Life's peak experiences sometimes pale in comparison with the routine business of living, a new study shows. That "what is ordinary now becomes more extraordinary in the future" can have some positive implications for our state of mind
Never mind those dreamy recollections of your fab trip to Rome or that perfect night out last Valentine’s Day. Want a memory with some real sizzle? How about that time last week you went out for a tuna sandwich with the guy in the next cubicle? Or that trip to the supermarket on Sunday? Hot stuff, eh?
Actually, yes. Ordinary memories, it turns out, may be a lot less ordinary than they seem — or at least a lot more memorable — according to a nifty new study published in the journal Psychological Science. And that can have some positive implications for our state of mind.
It’s not entirely surprising that the experiences we often think should have the greatest impact on us sometimes don’t. For one thing, we tend to expect too much of them. The first time you stand in the Colosseum or stare up at the Eiffel Tower is a gobsmacker all right, but while those moments nicely enhance your life, they typically don’t change them. What’s more, in the weeks and years that follow, we tend to rerun the memory loop of the experience over and over and over again. Like a song you hear too much, it finally becomes too familiar. To test how much we underestimate — yet genuinely appreciate — the appeal of our more mundane experiences, a group of researchers at Harvard University’s school of business devised a multipart study.
In the first part, 106 undergraduate volunteers were asked to compile an online, nine-item time capsule that included such unremarkable items as an inside joke they share with somebody, a list of three songs they were currently listening to, a recent status update on Facebook, an excerpt from a final class paper and a few recollections of a recent social event. They sealed the virtual capsule at the beginning of summer and were asked to predict how interested they’d be, on a scale of 1 to 7, in rereading each item when they reopened it a few months later, and how surprised they thought they’d be by the details of the contents.
After the students did get that opportunity at the beginning of the fall semester, they used the same 1-to-7 scale to rate how meaningful and interesting they found the items. On item after item, the interest, curiosity and surprise they felt was significantly higher than what they had anticipated three months earlier.
In the second part of the study, a different pool of participants did something similar, but this time wrote about a recent conversation they had, rated it on whether it was an ordinary or extraordinary one (what they had for dinner the night before, say, compared with the news of a new romantic interest), and predicted again how interested they thought they’d be about reading the description a few months down the line. Here too they wound up lowballing those predictions — finding themselves much more interested than they predicted they’d be. And significantly, the more mundane the conversation they described was, the wider the gap between their anticipated interest in it and their actual interest when they reread the description.
The third part of the study replicated the second, but this time used only volunteers who did have a romantic partner, and asked them to describe and anticipate their later interest in an ordinary evening the two of them had spent on or before Feb. 8, 2013, and the one they’d spent one week later, on Feb. 14. Here too the Valentine date did less well than the subjects expected compared with the surprise and pleasure they felt in reading about the routine date.

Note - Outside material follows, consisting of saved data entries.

(** * Capture, crop and batch dispatch of [CameraView.tsx]

    A shallow embedding of the two React components of
    [src/CameraView.tsx]: [CropModal] (the crop selection and its
    transform to native pixels) and [CameraView] (the list of captured
    images, the camera stream and the batch analysis).

    Conventions.
    - A JavaScript [number] is an IEEE 754 binary64: [PrimFloat.float].
    - A [useState] cell is a field of a record; [setX(prev => f prev)] is
      the functional update of that field.
    - A value a handler reads from its closure ([stream] in [stopCamera])
      is an explicit argument, because the closure of an effect can be
      older than the current state.
    - What the browser decides (the clock, the random generator, the
      answer to [window.confirm], the settlement of a promise) is an
      input of the handler. *)

From Stdlib Require Import Floats.PrimFloat Floats.SpecFloat Floats.FloatOps Floats.FloatAxioms.
From stdpp Require Import base list strings gmap.

Open Scope string_scope.
Open Scope list_scope.

(** ** Data: [interface CapturedImage] *)

Record CapturedImage : Type := mkCapturedImage {
  id : string;
  url : string;
  selected : bool
}.

#[global] Instance CapturedImage_eq_dec : EqDecision CapturedImage.
Proof. solve_decision. Defined.

(** ** JavaScript numbers *)

Module Math.

(** [Math.min(a, b)]: NaN when either argument is NaN; [-0] is smaller
    than [+0]. *)
Definition min (a b : float) : float :=
  if (is_nan a || is_nan b)%bool then nan
  else if ltb a b then a
  else if ltb b a then b
  else if get_sign a then a else b.

(** [Math.max(a, b)]: NaN when either argument is NaN; [+0] is larger
    than [-0]. *)
Definition max (a b : float) : float :=
  if (is_nan a || is_nan b)%bool then nan
  else if ltb a b then b
  else if ltb b a then a
  else if get_sign a then b else a.

(** [Math.abs(a)]. *)
Definition abs (a : float) : float := PrimFloat.abs a.

End Math.

(** ** Component [CropModal] *)

Module CropModal.

(** [{ x, y }], the value of [startPos] and [currentPos]. *)
Record Pos : Type := mkPos { x : float; y : float }.

(** What [handleConfirm] reads of [imgRef.current]. *)
Record HTMLImageElement : Type := mkImg {
  naturalWidth : float;
  width : float
}.

(** What the mouse handlers read of
    [containerRef.current.getBoundingClientRect()]. *)
Record DOMRect : Type := mkDOMRect {
  rect_left : float;
  rect_top : float;
  rect_width : float;
  rect_height : float
}.

(** The state cells and refs of the modal, with its [image] prop. *)
Record Modal : Type := mkModal {
  image : CapturedImage;
  startPos : Pos;
  currentPos : Pos;
  isDrawing : bool;
  imgRef : option HTMLImageElement;
  containerRef : option DOMRect
}.

Definition setStartPos (p : Pos) (m : Modal) : Modal :=
  mkModal (image m) p (currentPos m) (isDrawing m) (imgRef m) (containerRef m).

Definition setCurrentPos (p : Pos) (m : Modal) : Modal :=
  mkModal (image m) (startPos m) p (isDrawing m) (imgRef m) (containerRef m).

Definition setIsDrawing (b : bool) (m : Modal) : Modal :=
  mkModal (image m) (startPos m) (currentPos m) b (imgRef m) (containerRef m).

(** [handleMouseDown]: the press point, relative to the container, is
    both ends of the selection. *)
Definition handleMouseDown (clientX clientY : float) (m : Modal) : Modal :=
  match containerRef m with
  | None => m
  | Some rect =>
      let x := sub clientX (rect_left rect) in
      let y := sub clientY (rect_top rect) in
      setIsDrawing true (setCurrentPos (mkPos x y) (setStartPos (mkPos x y) m))
  end.

(** [handleMouseMove]: the moving end, clamped to the container. *)
Definition handleMouseMove (clientX clientY : float) (m : Modal) : Modal :=
  if negb (isDrawing m) then m
  else match containerRef m with
  | None => m
  | Some rect =>
      let x := Math.max 0 (Math.min (sub clientX (rect_left rect)) (rect_width rect)) in
      let y := Math.max 0 (Math.min (sub clientY (rect_top rect)) (rect_height rect)) in
      setCurrentPos (mkPos x y) m
  end.

(** [handleMouseUp]. *)
Definition handleMouseUp (m : Modal) : Modal := setIsDrawing false m.

(** [selectionStyle]: the selection as drawn, in display pixels. *)
Record Style : Type := mkStyle {
  left : float;
  top : float;
  style_width : float;
  height : float
}.

Definition selectionStyle (m : Modal) : Style :=
  {| left := Math.min (x (startPos m)) (x (currentPos m));
     top := Math.min (y (startPos m)) (y (currentPos m));
     style_width := Math.abs (sub (x (currentPos m)) (x (startPos m)));
     height := Math.abs (sub (y (currentPos m)) (y (startPos m))) |}.

(** The arguments of
    [ctx.drawImage(image, sx, sy, sWidth, sHeight, dx, dy, dWidth, dHeight)]. *)
Record DrawImage : Type := mkDrawImage {
  sx : float; sy : float; sWidth : float; sHeight : float;
  dx : float; dy : float; dWidth : float; dHeight : float
}.

(** The locals [scale] and [x], [y], [w], [h] of [handleConfirm]. *)
Definition scale (el : HTMLImageElement) : float :=
  let naturalWidth := naturalWidth el in
  let clientWidth := width el in
  div naturalWidth clientWidth.

Definition crop_x (el : HTMLImageElement) (m : Modal) : float :=
  mul (Math.min (x (startPos m)) (x (currentPos m))) (scale el).
Definition crop_y (el : HTMLImageElement) (m : Modal) : float :=
  mul (Math.min (y (startPos m)) (y (currentPos m))) (scale el).
Definition crop_w (el : HTMLImageElement) (m : Modal) : float :=
  mul (Math.abs (sub (x (currentPos m)) (x (startPos m)))) (scale el).
Definition crop_h (el : HTMLImageElement) (m : Modal) : float :=
  mul (Math.abs (sub (y (currentPos m)) (y (startPos m)))) (scale el).

(** How a call of [handleConfirm] ends. *)
Inductive Outcome : Type :=
| NoImage                       (* [if (!imgRef.current) return] *)
| Alert (msg : string)          (* [alert(msg); return] *)
| NoContext                     (* [getContext('2d')] gave null *)
| OnConfirm (call : DrawImage) (id newUrl : string).

Section HandleConfirm.

(** [canvas.getContext('2d')] gives a context or null. *)
Variable getContext : bool.
(** The JPEG data URL of a canvas after one [drawImage] call from the
    image with the given [src]. *)
Variable toDataURL : string -> DrawImage -> string.

Definition handleConfirm (m : Modal) : Outcome :=
  match imgRef m with
  | None => NoImage
  | Some el =>
      let x := crop_x el m in
      let y := crop_y el m in
      let w := crop_w el m in
      let h := crop_h el m in
      if (ltb w 50 || ltb h 50)%bool then
        Alert "Selection too small. Please select a larger area."
      else if getContext then
        let call := mkDrawImage x y w h 0 0 w h in
        OnConfirm call (id (image m)) (toDataURL (url (image m)) call)
      else NoContext
  end.

End HandleConfirm.

End CropModal.

(** ** Component [CameraView] *)

Module CameraView.

(** A [MediaStream], as far as the component looks at it: its tracks. *)
Record MediaStream : Type := mkMediaStream { getTracks : list nat }.

Inductive ViewMode : Type := camera | review.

“What is ordinary now becomes more extraordinary in the future,” said lead researcher Ting Zhang, in a statement that accompanied the study’s release. “People find a lot of joy in rediscovering a music playlist from three months ago or an old joke with a neighbor, even if those things did not seem particularly meaningful in the moment.”
One way to correct this imbalance — to take more pleasure in the day-to-day, nothing-special business of living — is merely to try to be more cognizant of those moments as they go by. Another, say Zhang and her colleagues, is to document them more, either by writing them down or, in the social-media era, by sharing them. But there are limits.
“[T]he 5,000 pictures from one’s ‘extraordinary’ wedding may be excessive,” the researchers write. The same is true, they warn, about photo-documenting every plate of food that’s set in front of you rather than just getting down to the pleasurable business of eating it — a practice that they say is leading to “an unhealthy narcissism” growing society-wide. Recording our lives for the biopics that are constantly playing out in our heads is fine, but sometimes that has to give way simply to living those lives.